Capítulo LXXVIII - Escrevem-nos de Janina Franz saíra do quarto de Noirtier tão cambaleante e desorientado que a própria Valentine tivera compaixão dele.
Villefort, que apenas articulara algumas palavras sem sentido e se metera no seu gabinete, recebeu duas horas mais tarde a seguinte carta:
«Depois do revelado esta manhã, o Sr. Noirtier de Villefort não acha possível uma aliança entre a sua família e a do Sr. Franz de Epinay. O Sr. Franz de Epinay, pela sua parte, considera horrível que o Sr. Villefort, que parecia conhecer os acontecimentos revelados esta manhã, o não tenha prevenido a tal respeito.»
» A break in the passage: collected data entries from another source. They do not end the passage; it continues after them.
Lemma os_path_join_nonempty (a b : str) : b <> [] -> os_path_join a b <> [].
Proof.
  intros Hb. unfold os_path_join.
  destruct b as [|c b]; [contradiction|].
  assert (Hcases : forall r : str,
             match r with
             | [] => c :: b
             | 47%N :: _ => a ++ c :: b
             | _ => a ++ lit "/" ++ c :: b
             end <> []).
  { intros r. destruct r as [|x r]; [discriminate|].
    destruct x as [|x]; [destruct a; discriminate|].
    repeat (destruct x as [x|x|]; try (destruct a; discriminate)). }
  destruct c as [|c]; [apply Hcases|].
  repeat (destruct c as [c|c|]; try apply Hcases); discriminate.
Qed.

Lemma walk_any_iso_none (triples : list (str * list str * list str)) :
  (walk_any_iso None triples = None <-> no_iso_listed triples)
  /\ truthy (walk_any_iso None triples)
     = match walk_any_iso None triples with Some _ => true | None => false end.
Proof.
  induction triples as [|[[d ds] fs] rest [IH1 IH2]]; cbn [walk_any_iso].
  - split; [split; [constructor | reflexivity] | reflexivity].
  - destruct (List.find (ends_with (lit ".iso")) fs) as [f|] eqn:E.
    + assert (Hf : f <> []).
      { apply find_some in E. destruct E as [_ E]. intros ->. discriminate E. }
      pose proof (os_path_join_nonempty d f Hf) as Hj.
      destruct (os_path_join d f) as [|c p] eqn:Hp; [contradiction|].
      cbn [truthy]. split; [|reflexivity].
      split; [discriminate|].
      intros H. inversion H as [|? ? Hfs _]. unfold files_of in Hfs.
      cbn [snd] in Hfs. apply find_some in E. destruct E as [Hin E].
      rewrite Forall_forall in Hfs. rewrite (Hfs f Hin) in E. discriminate E.
    + cbn [truthy]. split; [|exact IH2].
      rewrite IH1. unfold no_iso_listed. split.
      * intros H. constructor; [|exact H].
        unfold files_of. cbn [snd]. apply Forall_forall. intros f Hin.
        exact (find_none _ _ E f Hin).
      * intros H. inversion H; assumption.
Qed.

(** X18 -- resolution of the image.  A path that is a file is taken as
    the image.  Otherwise the check ends with "no .iso found" exactly when
    no walked directory under the path lists a file ending in [.iso]. *)
Theorem resolve_iso_spec (h : IsoHost) (iso : str) :
  iso <> [] ->
  (isfile h iso = true -> resolve_iso h iso = Some iso)
  /\ (resolve_iso h iso = None
      <-> isfile h iso = false /\ no_iso_listed (walk h iso)).
Proof.
  intros Hne. unfold resolve_iso, find_file.
  destruct (isfile h iso) eqn:Hf.
  - destruct iso as [|c iso]; [contradiction|]. cbn [truthy].
    split; [reflexivity|]. split; [discriminate | intros [H _]; discriminate H].
  - split; [discriminate|].
    destruct (find_in_walk (lit "buckos.iso") (walk h iso)) as [p|] eqn:Hfind.
    + destruct (find_in_walk_some _ _ _ Hfind)
        as (pre & t & post & Hw & _ & Hin & Hp).
      assert (Hpne : p <> []).
      { rewrite Hp. apply os_path_join_nonempty. discriminate. }
      destruct p as [|c p]; [contradiction|]. cbn [truthy].
      split; [discriminate|].
      intros [_ Hno]. unfold no_iso_listed in Hno. rewrite Hw in Hno.
      apply Forall_app in Hno. destruct Hno as [_ Hno].
      inversion Hno as [|? ? Ht _]. rewrite Forall_forall in Ht.
      specialize (Ht _ Hin). vm_compute in Ht. discriminate Ht.
    + cbn [truthy].
      destruct (walk_any_iso_none (walk h iso)) as [H1 H2].
      rewrite H2.
      destruct (walk_any_iso None (walk h iso)) as [g|] eqn:Hg.
      * split; [discriminate|].
        intros [_ Hno]. apply H1 in Hno. discriminate Hno.
      * split; [intros _; split; [reflexivity | apply H1; reflexivity]
               | reflexivity].
Qed.

Lemma resolve_iso_spec_witness :
  resolve_iso sample_iso_host (lit "/out/iso")
  = Some (lit "/out/iso/boot/buckos.iso")
  /\ (resolve_iso sample_iso_host (lit "/out/iso") = None
      <-> isfile sample_iso_host (lit "/out/iso") = false
          /\ no_iso_listed (walk sample_iso_host (lit "/out/iso"))).
Proof.
  split; [vm_compute; reflexivity|].
  apply (resolve_iso_spec sample_iso_host (lit "/out/iso")). discriminate.
Defined.

(* ------------------------------------------------------------------ *)
(** ** Environment sanitization *)
(* ------------------------------------------------------------------ *)

Lemma str_eqb_refl (a : str) : str_eqb a a = true.
Proof. apply str_eqb_eq. reflexivity. Qed.

Lemma str_eqb_neq (a b : str) : a <> b -> str_eqb a b = false.
Proof.
  intros H. destruct (str_eqb a b) eqn:E; [|reflexivity].
  apply str_eqb_eq in E. contradiction.
Qed.

Lemma str_eq_dec (a b : str) : a = b \/ a <> b.
Proof.
  destruct (str_eqb a b) eqn:E.
  - left. apply str_eqb_eq, E.
  - right. intros ->. rewrite str_eqb_refl in E. discriminate.
Qed.

Lemma dict_get_set (d : dict) (k v k' : str) :
  dict_get (dict_set d k v) k' = if str_eqb k k' then Some v else dict_get d k'.
Proof.
  induction d as [|[k0 v0] d IH]; cbn [dict_set dict_get].
  - destruct (str_eqb k k'); reflexivity.
  - destruct (str_eqb k0 k) eqn:E0.
    + apply str_eqb_eq in E0. subst k0. cbn [dict_get].
      destruct (str_eqb k k'); reflexivity.
    + cbn [dict_get]. destruct (str_eqb k0 k') eqn:E1.
      * apply str_eqb_eq in E1. subst k0.
        destruct (str_eqb k k') eqn:E2; [|reflexivity].
        apply str_eqb_eq in E2. subst k. rewrite str_eqb_refl in E0.
        discriminate.
      * exact IH.
Qed.

Lemma dict_get_update (other : dict) :
  forall d k,
    dict_get (dict_update d other) k
    = match dict_get (List.rev other) k with
      | Some v => Some v
      | None => dict_get d k
      end.
Proof.
  unfold dict_update.
  induction other as [|[k0 v0] other IH]; intros d k; cbn [List.fold_left].
  - reflexivity.
  - rewrite IH. cbn [List.rev fst snd].
    assert (Happ : forall a b, dict_get (a ++ b) k
                               = match dict_get a k with
                                 | Some v => Some v
                                 | None => dict_get b k
                                 end).
    { intros a b. induction a as [|[ka va] a IHa]; cbn [app dict_get];
        [reflexivity|]. destruct (str_eqb ka k); [reflexivity | exact IHa]. }
    rewrite Happ. destruct (dict_get (List.rev other) k); [reflexivity|].
    cbn [dict_get]. rewrite dict_get_set.
    destruct (str_eqb k0 k); reflexivity.
Qed.

Lemma dict_get_in (d : dict) (k : str) :
  dict_get d k <> None -> List.In k (dict_keys d).
Proof.
  induction d as [|[k0 v0] d IH]; cbn [dict_get dict_keys List.map fst];
    [intros H; contradiction|].
  destruct (str_eqb k0 k) eqn:E.
  - intros _. left. apply str_eqb_eq, E.
  - intros H. right. apply IH, H.
Qed.

Lemma copy_passthrough_get (environ : dict) (order : list str) :
  forall acc k,
    dict_get (List.fold_left
                (fun env key =>
                   match dict_get environ key with
                   | Some val => dict_set env key val
                   | None => env
                   end) order acc) k
    = if List.existsb (str_eqb k) order
      then match dict_get environ k with
           | Some v => Some v
           | None => dict_get acc k
           end
      else dict_get acc k.
Proof.
  induction order as [|key order IH]; intros acc k;
    cbn [List.fold_left List.existsb]; [reflexivity|].
  rewrite IH.
  destruct (str_eqb k key) eqn:E; cbn [orb].
  - apply str_eqb_eq in E. subst key.
    destruct (dict_get environ k) as [v|] eqn:Hv.
    + destruct (List.existsb (str_eqb k) order); [reflexivity|].
      rewrite dict_get_set, str_eqb_refl. reflexivity.
    + destruct (List.existsb (str_eqb k) order); reflexivity.
  - assert (Hacc : dict_get
                     match dict_get environ key with
                     | Some val => dict_set acc key val
                     | None => acc
                     end k = dict_get acc k).
    { destruct (dict_get environ key); [|reflexivity].
      rewrite dict_get_set.
      destruct (str_eqb key k) eqn:E2; [|reflexivity].
      apply str_eqb_eq in E2. subst key. rewrite str_eqb_refl in E.
      discriminate. }
    rewrite Hacc. reflexivity.
Qed.

Lemma existsb_passthrough (order : list str) (k : str) :
  iterates_passthrough order ->
  List.existsb (str_eqb k) order = List.existsb (str_eqb k) _PASSTHROUGH.
Proof.
  intros Hord.
  destruct (List.existsb (str_eqb k) _PASSTHROUGH) eqn:E.
  - apply existsb_str_eqb. apply Hord. apply existsb_str_eqb. exact E.
  - destruct (List.existsb (str_eqb k) order) eqn:E'; [|reflexivity].
    apply existsb_str_eqb in E'. apply Hord in E'.
    apply existsb_str_eqb in E'. congruence.
Qed.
Quem visse naquele momento o magistrado vergado ao golpe que o atingira não acreditaria que o previsse. Com efeito, nunca lhe passaria pela cabeça que o pai levasse a franqueza, ou antes a rudeza, ao ponto de contar semelhante história. Verdade seja que o Sr. Noirtier, que não ligava grande importância à opinião do filho, nunca se preocupara em esclarecer o caso aos olhos de Villefort, e que este sempre acreditara que o general de Quesnel ou o barão de Epinay, como se lhe quisesse chamar, tratando-o pelo nome com que nascera ou por aquele que lhe tinham dado, fora assassinado e não morto lealmente em duelo.
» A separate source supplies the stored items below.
Lemma fold_slice_step xs : ∀ vs ps,
  fold_left slice_step xs (vs, ps) =
  (vs ++ xs, ps ++ replicate (length xs) "?").
Proof.
  induction xs as [|x xs IH]; intros vs ps; simpl.
  - by rewrite !app_nil_r.
  - rewrite IH. by rewrite <- !app_assoc.
Qed.

Lemma where_step_adds cs vs entry :
  where_step json_Marshal (cs, vs) entry =
  (cs ++ [condition_text entry], vs ++ condition_values json_Marshal entry).
Proof.
  destruct entry as [key v]. unfold where_step, condition_text, condition_values.
  simpl. destruct v; simpl; try done.
  - by rewrite app_nil_r.
  - by rewrite fold_slice_step.
  - by rewrite fold_slice_step.
Qed.

Lemma fold_where_step entries : ∀ cs vs,
  fold_left (where_step json_Marshal) entries (cs, vs) =
  (cs ++ (condition_text <$> entries),
   vs ++ (entries ≫= condition_values json_Marshal)).
Proof.
  induction entries as [|e es IH]; intros cs vs.
  - simpl. by rewrite !app_nil_r.
  - cbn [fold_left]. rewrite where_step_adds, IH, fmap_cons, bind_cons.
    by rewrite <- !app_assoc.
Qed.

Lemma markers_app s : ∀ b t,
  markers b (s +:+ t) = markers b s ++ markers (quoted_after b s) t.
Proof.
  induction s as [|c s IH]; intros b t; simpl; [done|].
  repeat case_decide; simpl; by rewrite IH.
Qed.
(** * Training Neural Networks (intro-to-pytorch, Part 3)

    A shallow embedding of the code cells of
    [intro-to-pytorch/Part 3 - Training Neural Networks (Exercises).ipynb].

    The notebook file carries unresolved merge markers.  The [HEAD] side is
    the one with a complete training pass (the other side leaves
    [loss = ] unfinished), so the cells below are those of [HEAD].

    Everything numerical is done by PyTorch.  The framework is therefore an
    interface ([Torch]) whose operations the cells call; the cells themselves
    are state transformers over the kernel's variables, and every framework
    call is recorded in a log so that the order of calls can be stated. *)

From Stdlib Require Import String Ascii.
From Stdlib Require Import List ZArith QArith Bool Arith Lia Permutation.
Import ListNotations.
Close Scope Q_scope.

Set Implicit Arguments.

(* ===================================================================== *)
(** ** torch.utils.data: Dataset, BatchSampler, DataLoader               *)
(* ===================================================================== *)

Section DataLoading.

Variables Sample Batch RNG : Type.

(** A map-style dataset: [__getitem__] and [__len__]. *)
Record Dataset := mkDataset {
getitem : nat -> Sample;
ds_len : nat
}.

(** [DataLoader(dataset, batch_size=..., shuffle=...)]. *)
Record DataLoader := mkDataLoader {
dataset : Dataset;
batch_size : nat;
shuffle : bool
}.

(** [torch.randperm] on the generator state, and the default collate
  function (a stack of the samples). *)
Variable randperm : RNG -> nat -> list nat * RNG.
Variable collate : list Sample -> Batch.

(** [BatchSampler.__iter__] with [drop_last=False]: indices are appended
  to [batch]; a full batch is yielded and [batch] is emptied; what is
  left at the end is yielded when it is not empty.  [batch] is kept
  newest first. *)
Fixpoint batch_sampler (n : nat) (batch : list nat) (idx : list nat)
: list (list nat) :=
match idx with
| [] => match batch with [] => [] | _ => [rev batch] end
| i :: idx' =>
    let batch' := i :: batch in
    if Nat.eqb (length batch') n
    then rev batch' :: batch_sampler n [] idx'
    else batch_sampler n batch' idx'
end.

(** The sampler: a fresh permutation when [shuffle=True], else [0..len-1]. *)
Definition sampler (dl : DataLoader) (g : RNG) : list nat * RNG :=
if shuffle dl then randperm g (ds_len (dataset dl))
else (seq 0 (ds_len (dataset dl)), g).

(** [iter(dataloader)] run to exhaustion: the batches of one pass. *)
Definition loader_iter (dl : DataLoader) (g : RNG) : list Batch * RNG :=
let (idx, g') := sampler dl g in
(map (fun b => collate (map (getitem (dataset dl)) b))
     (batch_sampler (batch_size dl) [] idx), g').

(** [len(dataloader)] with [drop_last=False]. *)
Definition loader_len (dl : DataLoader) : nat :=
(ds_len (dataset dl) + batch_size dl - 1) / batch_size dl.

End DataLoading.

Arguments mkDataset {Sample} _ _.
Arguments getitem {Sample} _ _.
Arguments ds_len {Sample} _.
Arguments mkDataLoader {Sample} _ _ _.
Arguments dataset {Sample} _.
Arguments batch_size {Sample} _.
Arguments shuffle {Sample} _.

(* ===================================================================== *)
(** ** torch.nn, torchvision: what the notebook instantiates             *)
(* ===================================================================== *)

(** The modules handed to [nn.Sequential]. *)
Inductive Layer :=
| Linear (in_features out_features : Z)
| ReLU
| LogSoftmax (dim : Z).

(** The loss classes the notebook instantiates. *)
Inductive Criterion :=
| CrossEntropyLoss
| NLLLoss.

(** The members of [transforms.Compose([...])]. *)
Inductive Transform :=
| ToTensor
| Normalize (mean std : list Q).

(** The framework.  Tensors carry their autograd graph, so a loss knows the
    gradient that [backward] will produce for it. *)
Class Torch := {
  Tensor : Type;
  Labels : Type;
  Sample : Type;
  Weights : Type;              (* the values of [model.parameters()] *)
  Grad : Type;                 (* the values of their [.grad] *)
  PyFloat : Type;
  RNG : Type;

  mnist : bool -> list Transform -> Dataset Sample;  (* the data on disk *)
  randperm : RNG -> nat -> list nat * RNG;
  collate : list Sample -> Tensor * Labels;
  init_weights : list Layer -> RNG -> Weights * RNG;

  shape0 : Tensor -> Z;                          (* [t.shape[0]] *)
  tensor_view : Tensor -> list Z -> Tensor;      (* [t.view(...)] *)
  tensor_resize_ : Tensor -> list Z -> Tensor;   (* [t.resize_(...)] *)
  linear : Weights -> nat -> Tensor -> Tensor;   (* the i-th [nn.Linear] *)
  relu : Tensor -> Tensor;
  log_softmax : Z -> Tensor -> Tensor;
  nll_loss : Tensor -> Labels -> Tensor;

  loss_grad : Tensor -> Grad;                    (* what [backward] computes *)
  loss_item : Tensor -> PyFloat;                 (* [loss.item()] *)
  grad_zero : Grad;
  grad_add : Grad -> Grad -> Grad;
  zero_grad_to_none : bool;                      (* [set_to_none] default *)
  sgd_update : Q -> Weights -> Grad -> Weights;

  float_of_Z : Z -> PyFloat;
  float_add : PyFloat -> PyFloat -> PyFloat;
  float_div : PyFloat -> PyFloat -> PyFloat
}.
Esta carta, tão dura da parte de um rapaz até ali tão respeitoso, era mortal para o orgulho de um homem como Villefort. Mal acabara de entrar no gabinete, apareceu a mulher. À saída de Franz, chamado pelo Sr. Noirtier, surpreendera de tal modo toda a gente que a posição da Sr.ª de Villefort, que ficara sozinha com o notário e as testemunhas, se tornara de momento a momento mais embaraçosa. Então, a Sr.ª de Villefort tomara a decisão de sair, anunciando que ia saber o que sepassava.
O Sr. de Villefort limitou-se a dizer-lhe que depois de uma explicação entre ele, o Sr. Noirtier e o Sr. de Epinay o casamento de Valentine com Franz fora desfeito.
Era difícil dar semelhante notícia àqueles que esperavam. Por isso, a Sr.ª de Villefort, limitou-se a dizer, quando regressou, que o Sr. Noirtier tivera, no início da conferência, uma espécie de ataque de apoplexia, pelo que naturalmente o contrato era adiado por alguns dias.
Esta notícia, apesar de falsa, vinha tão singularmente na sequência de duas desgraças do mesmo género que os presentes se entreolharam atónitos e se retiraram sem dizer palavra.
Entretanto, Valentine, feliz e assustada ao mesmo tempo, depois de beijar e agradecer ao pobre velho, que acabava de quebrar assim, de um só golpe, uma união que ela via já como indissolúvel, pedira licença para se retirar para o seu quarto, a fim de se recompor, e Noirtier dera-lhe, de olhar brilhante, a licença solicitada.